Will Haun, senior counsel at Becket, a law firm that focuses on religious liberty and represents the parents, said it’s “astonishing,” that such a district would abandon the longstanding practice of accommodating parents’ opt-out requests. 

Fruitwala said the district’s rich religious and ethnic diversity is precisely why the books belong in the curriculum. District leaders, she said, have an “opportunity to incorporate books from a wide variety of cultures and perspectives and backgrounds that reflect the families in the school district.” 

The 160,000-student district’s effort to bring more diversity to its reading program began in 2022-23, when the school board voted to add six books featuring LGBTQ characters. Officials said they chose the titles for the same reasons they would add any storybooks to the curriculum — to teach sentence structure, word choice and style.

In a brief to the U.S. Court of Appeals for the Fourth Circuit, the National Education Association and its Maryland and Montgomery County affiliates highlighted comments from teachers that demonstrated students’ eager response to the books. 

A veteran second grade teacher relayed what happened when she read My Rainbow, a picture book about a mother who makes a rainbow-colored wig for her transgender daughter. “Upon hearing the words, ‘I’m a transgender girl,’ one of the children in my class called out, ‘That’s like my sister!’ This child felt seen,” the teacher said, according to the brief.

Ignoring LGBTQ families, district leaders say, puts schools at risk of violating state laws that prohibit discrimination on the basis of sexual orientation or gender identity. 

The Fourth Circuit ruled that refusing to allow children to opt out of the readings put no burden on religious parents. That’s when the families appealed to the Supreme Court.

They argue that since the district permits families to opt their children out of sex education, under a state law, that choice should extend to books that represent LGBTQ themes in other subjects. 

“All the school board had to do,” Haun said, “was simply recharacterize sexuality and gender instruction as English language arts and they get out of a long-standing national consensus that allows parents to opt their children out of that kind of instruction.”

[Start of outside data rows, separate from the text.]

Lemma rewrite_logs_fold d : forall acc,
  NoDup (PyDict.keys acc ++ map rewrite_key (PyDict.keys d)) ->
  fold_left
    (fun new_d '(k, v) =>
       if PyStr.startswith k eval_prefix
       then PyDict.set ("eval/" ++ PyStr.slice_from eval_prefix_len k) v new_d
       else PyDict.set ("train/" ++ k) v new_d)
    d acc
  = (acc ++ map rewrite_entry d)%list.
Proof.
  induction d as [|[k v] d IH]; intros acc Hnd; cbn [fold_left map].
  - rewrite app_nil_r. reflexivity.
  - cbn [PyDict.keys map fst] in Hnd.
    assert (Hfresh : ~ In (rewrite_key k) (PyDict.keys acc)).
    { apply NoDup_app in Hnd as (_ & Hdisj & _). intros Hin.
      apply (Hdisj (rewrite_key k)); [apply list_elem_of_In, Hin | left]. }
    assert (Hstep :
      (if PyStr.startswith k eval_prefix
       then PyDict.set ("eval/" ++ PyStr.slice_from eval_prefix_len k) v acc
       else PyDict.set ("train/" ++ k) v acc)
      = (acc ++ [(rewrite_key k, v)])%list).
    { rewrite <- (set_fresh _ _ _ Hfresh). unfold rewrite_key.
      destruct (PyStr.startswith k eval_prefix); reflexivity. }
    rewrite Hstep, IH.
    + rewrite <- app_assoc. reflexivity.
    + unfold PyDict.keys in *. rewrite map_app, <- app_assoc. exact Hnd.
Qed.

Lemma NoDup_rewrite_keys (ks : list string) :
  NoDup ks -> NoDup (map rewrite_key ks).
Proof.
  induction 1 as [|k ks Hk Hnd IH]; simpl; constructor; [|exact IH].
  intros Hin. apply list_elem_of_In, in_map_iff in Hin as (k' & E & Hin').
  apply rewrite_key_inj in E as ->. apply Hk, list_elem_of_In, Hin'.
Qed.

(** On a dict, the loop never overwrites: each entry is rewritten in
    place and the order is kept. *)
Lemma rewrite_logs_map d :
  PyDict.wf d -> rewrite_logs d = map rewrite_entry d.
Proof.
  intros Hwf. unfold rewrite_logs. rewrite rewrite_logs_fold; [reflexivity|].
  simpl. apply NoDup_rewrite_keys, Hwf.
Qed.

Lemma get_rewrite_entries k d :
  PyDict.get (rewrite_key k) (map rewrite_entry d) = PyDict.get k d.
Proof.
  induction d as [|[k' v'] d IH]; simpl; [reflexivity|].
  destruct (String.eqb_spec k k') as [->|Hne].
  - rewrite String.eqb_refl. reflexivity.
  - destruct (String.eqb_spec (rewrite_key k) (rewrite_key k')) as [E|_]; [|exact IH].
    apply rewrite_key_inj in E. contradiction.
Qed.

Lemma get_rewrite_entries_inv k' v d :
  PyDict.get k' (map rewrite_entry d) = Some v ->
  exists k, k' = rewrite_key k /\ PyDict.get k d = Some v.
Proof.
  induction d as [|[k0 v0] d IH]; simpl; [discriminate|].
  destruct (String.eqb_spec k' (rewrite_key k0)) as [->|Hne]; intros H.
  - exists k0. rewrite String.eqb_refl. split; [reflexivity | exact H].
  - destruct (IH H) as (k & -> & Hk). exists k. split; [reflexivity|].
    destruct (String.eqb_spec k k0) as [->|]; [contradiction | exact Hk].
Qed.

(** C1. For every dict [d], [rewrite_logs d] holds, for each key
    [eval_<rest>] of [d], the key [eval/<rest>], and for every other key
    [k] of [d] the key [train/<k>], each with the value [d[k]] unchanged;
    it has no other key, and as many entries as [d]. *)
Theorem rewrite_logs_spec d :
  PyDict.wf d ->
  (forall k v, PyDict.get k d = Some v ->
     (forall rest, k = "eval_" ++ rest ->
        PyDict.get ("eval/" ++ rest) (rewrite_logs d) = Some v)
     /\ ((forall rest, k <> "eval_" ++ rest) ->
        PyDict.get ("train/" ++ k) (rewrite_logs d) = Some v))
  /\ (forall k' v, PyDict.get k' (rewrite_logs d) = Some v ->
        exists k, PyDict.get k d = Some v
          /\ ((exists rest, k = "eval_" ++ rest /\ k' = "eval/" ++ rest)
              \/ ((forall rest, k <> "eval_" ++ rest) /\ k' = "train/" ++ k)))
  /\ PyDict.wf (rewrite_logs d)
  /\ length (rewrite_logs d) = length d.
Proof.
  intros Hwf. rewrite (rewrite_logs_map d Hwf). repeat split.
  - intros rest ->. rewrite <- rewrite_key_eval, get_rewrite_entries. assumption.
  - intros Hk. rewrite <- (rewrite_key_train k Hk), get_rewrite_entries. assumption.
  - intros k' v H. apply get_rewrite_entries_inv in H as (k & -> & Hk).
    exists k. split; [exact Hk|].
    destruct (key_cases k) as [(rest & E1 & E2)|[E1 E2]]; [left | right]; eauto.
  - unfold PyDict.wf, PyDict.keys. rewrite map_map. simpl.
    rewrite <- (map_map fst rewrite_key). apply NoDup_rewrite_keys, Hwf.
  - apply length_map.
Qed.

End RewriteLogsFacts.

Example rewrite_logs_example :
  rewrite_logs [("eval_loss", VInt 1); ("loss", VInt 2); ("eval_", VInt 3); ("eval", VInt 4)]
  = [("eval/loss", VInt 1); ("train/loss", VInt 2); ("eval/", VInt 3); ("train/eval", VInt 4)].
Proof. reflexivity. Qed.

Lemma rewrite_logs_spec_witness :
  PyDict.get "eval/loss" (rewrite_logs [("eval_loss", VInt 1); ("loss", VInt 2)]) = Some (VInt 1)
  /\ PyDict.get "train/loss" (rewrite_logs [("eval_loss", VInt 1); ("loss", VInt 2)]) = Some (VInt 2).
Proof.
  assert (Hwf : PyDict.wf [("eval_loss", VInt 1%Z); ("loss", VInt 2%Z)]).
  { apply wfb_wf. reflexivity. }
  destruct (rewrite_logs_spec _ Hwf) as (H & _).
  split.
  - apply (proj1 (H "eval_loss" (VInt 1%Z) eq_refl) "loss" eq_refl).
  - apply (proj2 (H "loss" (VInt 2%Z) eq_refl)). intros rest E. discriminate E.
Defined.

(** * The registry of reporting integrations *)

Section Registry.

Lemma valid_names_keys : PyDict.keys INTEGRATION_TO_CALLBACK = valid_names.
Proof. reflexivity. Qed.

Lemma registry_mem name :
  PyDict.mem name INTEGRATION_TO_CALLBACK = true <-> In name valid_names.
Proof. rewrite mem_true_iff. reflexivity. Qed.

Lemma check_integrations_ok report_to :
  Forall (fun name => In name valid_names) report_to ->
  check_integrations report_to = Ok tt.
Proof.
  induction 1 as [|name rest Hname _ IH]; cbn [check_integrations]; [reflexivity|].
  apply registry_mem in Hname. rewrite Hname. exact IH.
Qed.

Lemma lookup_integrations_ok report_to :
  Forall (fun name => In name valid_names) report_to ->
  exists cbs, lookup_integrations report_to = Ok cbs
    /\ Forall2 (fun name cb => In (name, cb) INTEGRATION_TO_CALLBACK) report_to cbs.
Proof.
  induction 1 as [|name rest Hname _ (cbs & Hcbs & Hall)]; cbn [lookup_integrations].
  - exists []. split; [reflexivity | constructor].
  - apply registry_mem in Hname. unfold PyDict.mem in Hname.
    destruct (PyDict.get name INTEGRATION_TO_CALLBACK) as [cb|] eqn:E; [|discriminate].
    rewrite Hcbs. exists (cb :: cbs). split; [reflexivity|].
    constructor; [apply get_In, E | exact Hall].
Qed.

(** C2. When every requested name is one of the five integrations, the
    result is the list of their callback classes, one per name and in the
    order of the request; [["wandb"; "mlflow"]] gives
    [[WandbCallback; MLflowCallback]]. *)
Theorem get_reporting_integration_callbacks_valid report_to :
  Forall (fun name => In name ["azure_ml"; "comet_ml"; "mlflow"; "tensorboard"; "wandb"])
         report_to ->
  (exists cbs,
      get_reporting_integration_callbacks report_to = Ok cbs
      /\ Forall2 (fun name cb => In (name, cb) INTEGRATION_TO_CALLBACK) report_to cbs)
  /\ get_reporting_integration_callbacks ["wandb"; "mlflow"]
     = Ok [WandbCallback; MLflowCallback].
Proof.
  intros Hall. split; [|reflexivity].
  unfold get_reporting_integration_callbacks.
  rewrite (check_integrations_ok _ Hall).
  apply lookup_integrations_ok, Hall.
Qed.

Lemma check_integrations_bad report_to :
  Exists (fun name => ~ In name valid_names) report_to ->
  exists before bad after,
    report_to = (before ++ bad :: after)%list
    /\ Forall (fun name => In name valid_names) before
    /\ ~ In bad valid_names
    /\ check_integrations report_to = Raise (ValueError
                (bad ++ " is not supported, only azure_ml, comet_ml, mlflow, tensorboard, wandb are supported.")).
Proof.
  induction report_to as [|name rest IH]; intros Hex; [inversion Hex|].
  cbn [check_integrations].
  destruct (PyDict.mem name INTEGRATION_TO_CALLBACK) eqn:E; cbn [negb].
  - apply registry_mem in E.
    assert (Hrest : Exists (fun name => ~ In name valid_names) rest).
    { inversion Hex; subst; [contradiction | assumption]. }
    destruct (IH Hrest) as (before & bad & after & -> & Hb & Hbad & Hres).
    exists (name :: before), bad, after. repeat split; auto.
  - exists [], name, rest. repeat split; auto.
    intros Hin. apply registry_mem in Hin. congruence.
Qed.

(** C3. When some requested name is not one of the five integrations,
    the call raises a [ValueError] and returns no list; the message names
    the first such entry and lists the five valid names. *)
Theorem get_reporting_integration_callbacks_invalid report_to :
  Exists (fun name => ~ In name ["azure_ml"; "comet_ml"; "mlflow"; "tensorboard"; "wandb"])
         report_to ->
  exists before bad after,
    report_to = (before ++ bad :: after)%list
    /\ Forall (fun name => In name ["azure_ml"; "comet_ml"; "mlflow"; "tensorboard"; "wandb"])
              before
    /\ ~ In bad ["azure_ml"; "comet_ml"; "mlflow"; "tensorboard"; "wandb"]
    /\ get_reporting_integration_callbacks report_to
       = Raise (ValueError
                  (bad ++ " is not supported, only azure_ml, comet_ml, mlflow, tensorboard, wandb are supported.")).
Proof.
  intros Hex.
  destruct (check_integrations_bad _ Hex) as (before & bad & after & E & Hb & Hbad & Hres).
  exists before, bad, after. repeat split; auto.
  unfold get_reporting_integration_callbacks. rewrite Hres. reflexivity.
Qed.

End Registry.

Example get_reporting_integration_callbacks_bogus :
  get_reporting_integration_callbacks ["bogus"]
  = Raise (ValueError
             "bogus is not supported, only azure_ml, comet_ml, mlflow, tensorboard, wandb are supported.").
Proof. reflexivity. Qed.

Lemma get_reporting_integration_callbacks_valid_witness :
  exists cbs,
    get_reporting_integration_callbacks ["tensorboard"; "azure_ml"] = Ok cbs
    /\ Forall2 (fun name cb => In (name, cb) INTEGRATION_TO_CALLBACK)
               ["tensorboard"; "azure_ml"] cbs.
Proof.
  apply (get_reporting_integration_callbacks_valid ["tensorboard"; "azure_ml"]).
  repeat constructor; simpl; tauto.
Defined.

Lemma get_reporting_integration_callbacks_invalid_witness :
  exists before bad after,
    ["wandb"; "bogus"] = (before ++ bad :: after)%list
    /\ Forall (fun name => In name ["azure_ml"; "comet_ml"; "mlflow"; "tensorboard"; "wandb"])
              before
    /\ ~ In bad ["azure_ml"; "comet_ml"; "mlflow"; "tensorboard"; "wandb"]
    /\ get_reporting_integration_callbacks ["wandb"; "bogus"]
       = Raise (ValueError
                  (bad ++ " is not supported, only azure_ml, comet_ml, mlflow, tensorboard, wandb are supported.")).
Proof.
  apply (get_reporting_integration_callbacks_invalid ["wandb"; "bogus"]).
  apply Exists_cons_tl, Exists_cons_hd. simpl. intros H.
  repeat (destruct H as [H|H]; [discriminate H|]). exact H.
Defined.

(** * The [on_log] hooks *)

Section OnLog.
Implicit Types (logs : list (string * value)) (tr : list event).

Lemma forwarded_by_app tr1 tr2 :
  forwarded_by (tr1 ++ tr2) = (forwarded_by tr1 ++ forwarded_by tr2)%list.
Proof. apply flat_map_app. Qed.

Lemma warnings_of_app tr1 tr2 :
  warnings_of (tr1 ++ tr2) = (warnings_of tr1 ++ warnings_of tr2)%list.
Proof. apply flat_map_app. Qed.





Lemma azure_loop_forwarded logs :
  forwarded_by (AzureML.log_entries logs) = List.filter numeric_entry logs.
Proof.
  induction logs as [|[k v] logs IH]; [reflexivity|].
  unfold numeric_entry in *. cbn [AzureML.log_entries flat_map List.filter snd].
  rewrite forwarded_by_app. fold (AzureML.log_entries logs). rewrite IH.
  destruct (is_int_or_float v); reflexivity.
Qed.

Lemma azure_loop_warnings logs : warnings_of (AzureML.log_entries logs) = [].
Proof.
  induction logs as [|[k v] logs IH]; [reflexivity|].
  cbn [AzureML.log_entries flat_map]. rewrite warnings_of_app.
  fold (AzureML.log_entries logs). rewrite IH.
  destruct (is_int_or_float v); reflexivity.
Qed.





Lemma wandb_trace s state logs :
  Wandb._wandb s = true ->
  is_world_process_zero state = true ->
  exists tr1,
    snd (Wandb.on_log s state logs)
    = (tr1 ++ [WandbLog (PyDict.set "train/global_step" (VInt (global_step state))
                                    (rewrite_logs logs))])%list
    /\ forwarded_by tr1 = [] /\ warnings_of tr1 = [].
Proof.
  intros Hw Hz. unfold Wandb.on_log, Wandb.setup. rewrite Hw, Hz. cbn [negb].
  destruct (Wandb._initialized s); cbn [negb snd].
  - exists []. repeat split.
  - eexists [_]. repeat split.
Qed.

Rev. Rachel Cornwell, left, participated in a 2023 rally to support the inclusion of the LGBTQ-themed books in the curriculum. Jeffery Ganz and Rev. Shaw Brewer, both from Bethesda United Methodist Church, joined her. (Courtesy of Rev. Rachel Cornwell) 

Last fall, the district removed two of the books in question — My Rainbow and Pride Puppy!, a rhyming alphabet book about a puppy that runs off during a Pride parade. But Rev. Rachel Cornwell, a Methodist minister who has two students in Montgomery County schools, said she wouldn’t be surprised if the district was forced to remove all of the storybooks.

She wishes the parents would suggest different books rather than leave the district. 

“I think the vast majority of people in Montgomery County support the inclusion of these books into the curriculum,” she said. “These are not books about sex. They are books about people’s lives and about the diversity of our community.” 

As the mother of a transgender son, she said she and other LGBTQ families want their children to feel like they belong.

“We’re not trying to indoctrinate anybody or say this is right or wrong,” she said. “That’s for you to have a conversation about with your kid at home.”